Assignment => Retype, word for word, each line between the lines holding "Definition blocks_served (k" and "intros Hs. split;", inclusive, and leave the rest of the data alone.

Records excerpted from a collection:
Lemma filled_write size k data x : 0 <= k -> k * bs < size -> filled size k data ->
  k * bs + zlen x <= size -> Z.min (size - k * bs) bs <= zlen x <= bs ->
  (forall i, 0 <= i < zlen x -> zget x i = Some (if phys k =? 0 then 0 else img (phys k * bs + i))) ->
  exists data', raw_write data (k * bs) x = Ret data' /\ filled size (k + 1) data'.
Proof.
  intros Hk Hlt [Hl Hf] Hle Hx Hval. pose proof bs_range.
  destruct (raw_write_ok data (k * bs) x) as (data' & -> & Hl' & Hget); [nia | lia|].
  exists data'. split; [done|]. split; [lia|]. intros i Hi. rewrite Hget by lia.
  destruct (Z.leb_spec (k * bs) i); simpl; [|apply Hf; lia].
  replace (i <? k * bs + zlen x) with true by (symmetry; apply Z.ltb_lt; lia).
  rewrite Hval by lia. replace (file_byte i) with (file_byte (k * bs + (i - k * bs))) by (f_equal; lia).
  by rewrite file_byte_at by lia.
Qed.

Lemma filled_all size k data : 0 <= size <= k * bs -> filled size k data ->
  data = file_byte <$> zseq 0 (Z.to_nat size).
Proof.
  intros Hs [Hl Hf]. apply zget_ext; [by rewrite zlen_fmap_zseq by lia|].
  intros i Hi. rewrite Hf, zget_fmap_zseq by lia. done.
Qed.

(** What the loop over the blocks [k .. k + n) comes to. *)
Definition loop_post (size k : Z) (n : nat) (L : list (Z * Z)) (r : option (list Z)) (L' : list (Z * Z)) : Prop :=
  L' = L /\ if forallb readable (zseq k n)
            then overflows size = false /\ r = Some (file_byte <$> zseq 0 (Z.to_nat size))
            else r = None.

Definition loop_crash (size k : Z) (n : nat) (c : crash) : Prop :=
  c = UndefinedBehaviour /\ forallb readable (zseq k n) = true /\ overflows size = true.

Lemma readable_some k : phys k <> 0 -> readable k = true ->
  disk_read nsec img (phys k * bs) bs = Some (img <$> zseq (phys k * bs) (Z.to_nat bs)).
Proof.
  unfold readable. intros Hk Hr. rewrite (proj2 (Z.eqb_neq _ _) Hk) in Hr. simpl in Hr.
  apply bool_decide_eq_true in Hr as [x Hx]. unfold disk_read in *. by destruct (_ <=? nsec).
Qed.

(** The blocks [k .. k + n) leave the disk usable: pointer blocks and data exist. *)
Definition block_exists (k : Z) : bool := pointers_exist bs (i_block inode) k && readable k.

Definition blocks_served (k : Z) (n : nat) : Prop := resilient \/ forallb block_exists (zseq k n) = true.

Lemma blocks_served_cons k n : blocks_served k (S n) ->
  (resilient \/ pointers_exist bs (i_block inode) k = true) /\
  (phys k <> 0 -> served (phys k * bs) bs) /\ blocks_served (k + 1) n.
Proof.
  intros [Hr|He]; [split_and!; [by left | by left | by left]|]. cbn [zseq forallb] in He.
  apply andb_true_iff in He as [He Hrest]. apply andb_true_iff in He as [Hp Hread].
  split_and!; [by right | intros Hnz; right | by right]. rewrite readable_some by done. done.
Qed.

(** The last block, [k]: a hole fits, data does not. *)
Lemma last_block size k : k * bs < size < (k + 1) * bs -> size / bs = k /\ size mod bs = size - k * bs.
Proof.
  intros Hs. split; symmetry; [apply (Z.div_unique _ _ k (size - k * bs)); lia | apply (Z.mod_unique _ _ k); lia].
Qed.

Lemma fits_hole size k : k * bs < size -> phys k = 0 -> (k + 1) * bs <= size \/ overflows size = false.
Proof.
  intros Hlt Hz. destruct (Z.leb_spec ((k + 1) * bs) size) as [Hle|Hgt]; [by left | right].
  unfold overflows. destruct (last_block size k) as [-> _]; [lia|]. rewrite Hz. apply andb_false_r.
Qed.

Lemma overflows_last size k : k * bs < size -> size < k * bs + bs -> phys k <> 0 -> overflows size = true.
Proof.
  intros Hlt Hgt Hnz. unfold overflows. destruct (last_block size k) as [-> ->]; [lia|].
  by rewrite (proj2 (Z.eqb_neq _ _) Hnz), (proj2 (Z.eqb_neq (size - k * bs) 0)) by lia.
Qed.

Lemma data_loop_exec L size n k data : 0 < size < 2 ^ 42 -> room L [512] -> room L [bs] ->
  0 <= k -> (k + Z.of_nat n - 1) * bs < size <= (k + Z.of_nat n) * bs ->
  (k * bs <= size \/ overflows size = false) -> filled size k data -> blocks_served k n ->
  exec port nsec img own L (data_loop n port sb inode k (size - Z.min (k * bs) size) (Z.min (k * bs) size) data)
    (loop_post size k n L) (loop_crash size k n).
Proof.
  intros Hs Hr1 Hr2. pose proof bs_range as Hbs. revert k data.
  induction n as [|n IH]; intros k data Hk Hn Hov Hfill Hend.
  { cbn [data_loop]. apply exec_triple, triple_ret. split; [done|]. simpl. split.
    - destruct Hov as [Hov|Hov]; [|done]. unfold overflows.
      assert (size = k * bs) as -> by lia. by rewrite Z.mod_mul by lia.
    - f_equal. eapply (filled_all size k); [lia | done]. }
  apply blocks_served_cons in Hend as (Hptr & Hdata & Hend).
  assert (k * bs < size) as Hlt by nia. assert (k < 2 ^ 32) as Hk32 by nia.
  pose proof (fits_hole size k) as Hhole.
  rewrite Z.min_l by lia. cbn [data_loop]. rewrite wrap_small by (split; lia).
  eapply exec_pure; [apply resolve_block_yields; [done | done | split; lia | done | done]|].
  fold bs. change (file_block bs (i_block inode) k) with (phys k).
  assert (forall data', filled size (k + 1) data' ->
    readable k = true -> ((k + 1) * bs <= size \/ overflows size = false) ->
    exec port nsec img own L (data_loop n port sb inode (k + 1) (size - k * bs ⊟ Z.min (size - k * bs) bs)
      (k * bs ⊞ Z.min (size - k * bs) bs) data') (loop_post size k (S n) L) (loop_crash size k (S n))) as Hnext.
  { intros data' Hf' Hread Hov'. rewrite wsub_small, wadd_small by (unfold in_word; lia).
    replace (size - k * bs - Z.min (size - k * bs) bs) with (size - Z.min ((k + 1) * bs) size) by lia.
    replace (k * bs + Z.min (size - k * bs) bs) with (Z.min ((k + 1) * bs) size) by lia.
    unfold loop_post, loop_crash. cbn [zseq forallb]. rewrite Hread. apply IH; [lia | nia | done | done | done]. }
  destruct (Z.eqb_spec (phys k) 0) as [Hz|Hnz].
  - destruct (filled_write size k data (replicate (Z.to_nat (Z.min (size - k * bs) bs)) 0))
      as (data' & Hw & Hf'); try rewrite zlen_replicate; [lia | lia | done | lia | lia | |].
    { intros i Hi. rewrite (proj2 (Z.eqb_eq (phys k) 0) Hz). apply zget_replicate. lia. }
    eapply exec_pure; [by apply yields_lift|]. apply Hnext; [done| |apply Hhole; [lia | done]].
    unfold readable. by rewrite (proj2 (Z.eqb_eq (phys k) 0) Hz).
  - eapply exec_pure; [apply read_block_yields; [done | by apply phys_word | done | by apply Hdata]|].
    destruct (readable k) eqn:Hread.
    2: { assert (disk_read nsec img (phys k * bs) bs = None) as ->.
         { unfold readable in Hread. rewrite (proj2 (Z.eqb_neq _ _) Hnz) in Hread. simpl in Hread.
           apply bool_decide_eq_false, eq_None_not_Some in Hread. done. }
         apply exec_triple, triple_ret. unfold loop_post. cbn [zseq forallb]. by rewrite Hread. }
    rewrite readable_some by done. set (d := img <$> zseq _ _).
    assert (zlen d = bs) as Hd by (apply zlen_fmap_zseq; lia).
    destruct (Z.leb_spec (k * bs + bs) size) as [Hfit|Hover].
    + destruct (filled_write size k data d) as (data' & Hw & Hf'); [lia | lia | done | lia | lia | |].
      { intros i Hi. rewrite (proj2 (Z.eqb_neq _ _) Hnz). apply zget_fmap_zseq. lia. }
      eapply exec_pure; [by apply yields_lift|]. apply Hnext; [done | done | left; lia].
    + apply (exec_crash _ _ _ _ _ _ _ _ _ UndefinedBehaviour).
      { unfold raw_write. destruct Hfill as [Hl _]. rewrite Hl, Hd. by decide_tests. }
      assert (n = O) as -> by nia. unfold loop_crash. cbn [zseq forallb]. rewrite Hread.
      split; [done|]. split; [done|]. by apply (overflows_last size k); [lia | lia |].
Qed.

Worked solution =>
Definition blocks_served (k : Z) (n : nat) : Prop := resilient \/ forallb block_exists (zseq k n) = true.

Lemma blocks_served_cons k n : blocks_served k (S n) ->
  (resilient \/ pointers_exist bs (i_block inode) k = true) /\
  (phys k <> 0 -> served (phys k * bs) bs) /\ blocks_served (k + 1) n.
Proof.
  intros [Hr|He]; [split_and!; [by left | by left | by left]|]. cbn [zseq forallb] in He.
  apply andb_true_iff in He as [He Hrest]. apply andb_true_iff in He as [Hp Hread].
  split_and!; [by right | intros Hnz; right | by right]. rewrite readable_some by done. done.
Qed.

(** The last block, [k]: a hole fits, data does not. *)
Lemma last_block size k : k * bs < size < (k + 1) * bs -> size / bs = k /\ size mod bs = size - k * bs.
Proof.
  intros Hs. split; symmetry; [apply (Z.div_unique _ _ k (size - k * bs)); lia | apply (Z.mod_unique _ _ k); lia].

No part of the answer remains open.